KABUL — Kabul, home to over six million people, is on course to become the first capital city in modern history to run entirely out of water by 2030, a new report by Mercy Corps has revealed. Amid climate change, rapid population growth, and years of mismanagement, the city’s underground aquifers — its only source of water — are depleting at an alarming rate. Nearly half of Kabul’s boreholes have already gone dry, and extraction exceeds natural recharge by 44 million cubic meters annually. UN agencies now warn that three million residents could soon be displaced.
The crisis, described as a “multi-layered disaster,” has led to the closure of schools and health clinics, rising prices for water tank deliveries, and conflict among communities competing for dwindling supplies. Most groundwater in Kabul is now dangerously contaminated with chemicals like arsenic and nitrates, making it unfit for human consumption. “Water is life,” the UN wrote in a statement on X. “Kabul may have none by 2030.”

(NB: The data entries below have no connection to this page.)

Fixpoint decode (bs : bytes) : option pystr :=
  match bs with
  | [] => Some []
  | b0 :: t0 =>
      let n0 := Byte.to_N b0 in
      if (n0 <? 128)%N then option_map (cons n0) (decode t0)
      else if in_range 194 223 b0 then
        match t0 with
        | b1 :: t1 =>
            if in_range 128 191 b1
            then option_map (cons ((n0 - 192) * 64 + low6 b1)%N) (decode t1)
            else None
        | _ => None
        end
      else if in_range 224 239 b0 then
        match t0 with
        | b1 :: b2 :: t2 =>
            if in_range (if (n0 =? 224)%N then 160 else 128)
                        (if (n0 =? 237)%N then 159 else 191) b1
               && in_range 128 191 b2
            then option_map
                   (cons ((n0 - 224) * 4096 + low6 b1 * 64 + low6 b2)%N)
                   (decode t2)
            else None
        | _ => None
        end
      else if in_range 240 244 b0 then
        match t0 with
        | b1 :: b2 :: b3 :: t3 =>
            if in_range (if (n0 =? 240)%N then 144 else 128)
                        (if (n0 =? 244)%N then 143 else 191) b1
               && in_range 128 191 b2 && in_range 128 191 b3
            then option_map
                   (cons ((n0 - 240) * 262144 + low6 b1 * 4096
                          + low6 b2 * 64 + low6 b3)%N)
                   (decode t3)
            else None
        | _ => None
        end
      else None
  end.

(** ** Values and exceptions *)

(** The argument of [request_bap] is checked with [isinstance(cmd, str)], so
    it is modelled as an arbitrary Python value. *)
Inductive pyval :=
| VStr (s : pystr)
| VBytes (b : bytes)
| VInt (z : Z)
| VBool (b : bool)
| VNone.


Inductive exn :=
| Exception_ (msg : pystr)       (* [raise Exception(msg)] *)
| TypeError (msg : pystr)
| SerialException                (* raised by the serial library *)
| UnicodeEncodeError
| UnicodeDecodeError
| ValueError
| IndexError
| EOFError
| KeyboardInterrupt
| SystemExit (code : Z).

(** The classes named in the [except] clauses of the source. *)
Inductive exn_class := ClsException | ClsSerialException | ClsKeyboardInterrupt.

(** [isinstance(e, cls)]: [KeyboardInterrupt] and [SystemExit] derive from
    [BaseException] only; every other exception derives from [Exception]. *)
Definition catches (cls : exn_class) (e : exn) : bool :=
  match cls, e with
  | ClsException, (KeyboardInterrupt | SystemExit _) => false
  | ClsException, _ => true
  | ClsSerialException, SerialException => true
  | ClsSerialException, _ => false
  | ClsKeyboardInterrupt, KeyboardInterrupt => true
  | ClsKeyboardInterrupt, _ => false
  end.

The impacts of climate change have accelerated the collapse. A historic drought from 2021–2024 affected over 11 million Afghans, while melting snow from the Hindu Kush, once the city’s natural recharge system, has slowed to a trickle. Between October 2023 and January 2024, Kabul received less than 60% of normal precipitation levels.
The situation is worsened by political instability. The collapse of U.S. aid programs following the 2021 Taliban takeover — including USAID’s water and sanitation support — has gutted development funding. Major projects like the Shah Toot Dam and Panjshir pipeline remain stalled due to lack of financing. Mercy Corps’ Von Zahn warned, “We’re witnessing a dangerous mix: collapsing local systems, frozen foreign aid, and a climate emergency — while millions of Afghans are left to fend for themselves.”
Private companies have filled the void, tapping deep wells and selling water at inflated prices, while the poorest suffer. Surveys as far back as 2008 flagged water scarcity as a major cause of tribal tensions, a problem that has only worsened. Experts warn that unless urgent action is taken by both local authorities and the international community, Kabul may not just run out of water — it could become uninhabitable.